You should preserve the original relative order of the nodes in each of the two partitions.
For example,
Given 1->4->3->2->5->2 and x =
3,
return 1->2->2->4->3->5.
關於鏈表指針移動的題,都是要十分仔細耐心。
這題就是從前到後遍歷,節點q之前的都是小於x的節點,遍歷過程中每遇到一個小於x的就剪切並拼接到q的next位置。
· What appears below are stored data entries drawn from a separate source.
(** [get] of the identifier [store] returns, in any later world. *)
Lemma get_returned_identifier (bytes : list byte) (w : World) :
  bytes <> [] ->
  outage w = None ->
  fst (Connector.get
         (Identifier.format "immutable" Connector.NAMESPACE (Converter.bytesToHex bytes)) w)
  = match entities w !! Converter.bytesToHex bytes with
    | None =>
        Err (GeneralError Connector.CLASS_NAME "gettingFailed" []
               (Some (NotFoundError Connector.CLASS_NAME "immutableStorageNotFound")))
    | Some item =>
        match Converter.base64ToBytes (ImmutableItem.data item) with
        | Some payload => Ok payload
        | None =>
            Err (GeneralError Connector.CLASS_NAME "gettingFailed" []
                   (Some (ThrownError "Converter" "base64ToBytes")))
        end
    end.
Proof.
  intros Hbytes Hw.
  pose proof (parse_returned_identifier bytes Hbytes) as Hparse.
  apply parse_tryParseExact in Hparse as (u & Hu & Hm & Hk).
  rewrite (get_lookup _ _ w Hu Hm), Hk, Hw. reflexivity.
Qed.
如果被剪切節點本身就和q相連,就不需要剪切了,加個哨兵也能稍微簡化代碼。
代碼
public class PartitionList {
public ListNode partition(ListNode head, int x) {
ListNode dummy = new ListNode(0);
dummy.next = head;
ListNode p = dummy.next;
ListNode pPre = dummy;
ListNode q = dummy;
while (p != null) {
ListNode next = p.next;
if (p.val < x) {
if (q == pPre) {
pPre = p;
} else {
// cut
pPre.next = next;
// paste
p.next = q.next;
q.next = p;
}
q = p;
p = next;
} else {
pPre = p;
p = next;
}
}
return dummy.next;
}
}